== What to do ==
Starting at the line that holds "stream (remove_and_clear bridge" and stopping at the line that holds "eexists _, (default", restate the records below word for word, with both of those lines included.

== Source material ==
Lemma ws_clear_overtakes_publish_witness :
  ∃ bridge q0, stream demo_backlog = [q0; demo_cmd] ∧
    stream (remove_and_clear bridge (λ _ w, w) 0 WsDemo.id demo_backlog)
    = [clear_for_slot demo_slot; demo_cmd].
Proof.
  set (slot := default {| cs_responder := WsDemo.responder; cs_published := [];
    cs_query_client_id := None |} (ws_clients demo_backlog !! WsDemo.id)).
  eexists _, (default demo_cmd (head (sink_queue (ws_sink demo_backlog)))).
  destruct (@ws_clear_overtakes_publish demo_serde IpcDemo.parse 0 WsDemo.id demo_backlog slot
    demo_slot demo_cmd 0 (default demo_cmd (head (sink_queue (ws_sink demo_backlog)))) [])
    as (A & B & _); [vm_compute; reflexivity..|].
  split; [exact A|exact B].
Defined.

Definition demo_closed : Ws :=
  set_sink {| sink_queue := []; sink_capacity := 1; sink_closed := true; sink_dropped := 0 |}
    demo_backlog.

Lemma ws_closed_flush_undercounts_witness :
  length (ws_pending demo_closed) = 1 ∧ ws_pending (flush_pending quiet demo_closed) = [] ∧
  sink_dropped (ws_sink (flush_pending quiet demo_closed)) = 0%Z.
Proof.
  split; [reflexivity|].
  destruct (ws_closed_flush_undercounts demo_closed
    {| pe_payload := Publish demo_cmd; pe_deadline := 0 |} []) as (A & _ & B);
    [reflexivity..|]. split; [exact A|exact B].
Defined.

Lemma ws_commands_answered_once_witness :
  let w := WsDemo.pump (EvMessage WsDemo.id (Text "set")) WsDemo.connected in
  is_Some (ws_clients w !! WsDemo.id) ∧
  replied (ws_net WsDemo.connected) WsDemo.responder (ws_net w).
Proof.
  set (slot := {| cs_responder := WsDemo.responder; cs_published := [];
    cs_query_client_id := Some "42" |}).
  assert (answered true true demo_cmd = true) as Ha by (vm_compute; reflexivity).
  assert (has_room (ws_net WsDemo.connected) (cs_responder slot) = true) as Hr
    by (vm_compute; reflexivity).
  pose proof (@ws_commands_answered_once demo_serde IpcDemo.parse (λ _ s, s) (λ _ w, w)
    RpcUser_default true true 1700000000 0 WsDemo.id "set" demo_cmd slot WsDemo.connected
    demo_serde_total WsDemo.idle_tasks) as A.
  cbv zeta in A. rewrite Ha, Hr in A. apply A; vm_compute; reflexivity.
Defined.

(** A sink that stays full: the clear is given up at its deadline. *)
Lemma ws_shutdown_drains_witness :
  ∃ w', ws_shutdown (H := default_order) quiet
      (λ _, (λ _ s, s, λ k, Z.of_nat k * RETRY_SLEEP_MS)%Z) 0 WsDemo.publishing = Some w' ∧
    ws_clients w' = ∅ ∧ ws_pending w' = [].
Proof.
  destruct (@ws_shutdown_drains default_order quiet
    (λ _, (λ _ s, s, λ k, Z.of_nat k * RETRY_SLEEP_MS)%Z) 0%Z WsDemo.publishing)
    as (w' & A & B & C & _).
  - exact demo_publishing_ok.
  - change (Forall (λ e, (pe_deadline e ≤ 0 + DISCONNECT_CLEAR_BUDGET)%Z) []). constructor.
  - intros i k. simpl. lia.
  - exists w'. split; [exact A|split; [exact B|exact C]].
Defined.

== Answer box ==
    stream (remove_and_clear bridge (λ _ w, w) 0 WsDemo.id demo_backlog)
    = [clear_for_slot demo_slot; demo_cmd].
Proof.
  set (slot := default {| cs_responder := WsDemo.responder; cs_published := [];
    cs_query_client_id := None |} (ws_clients demo_backlog !! WsDemo.id)).
  eexists _, (default demo_cmd (head (sink_queue (ws_sink demo_backlog)))).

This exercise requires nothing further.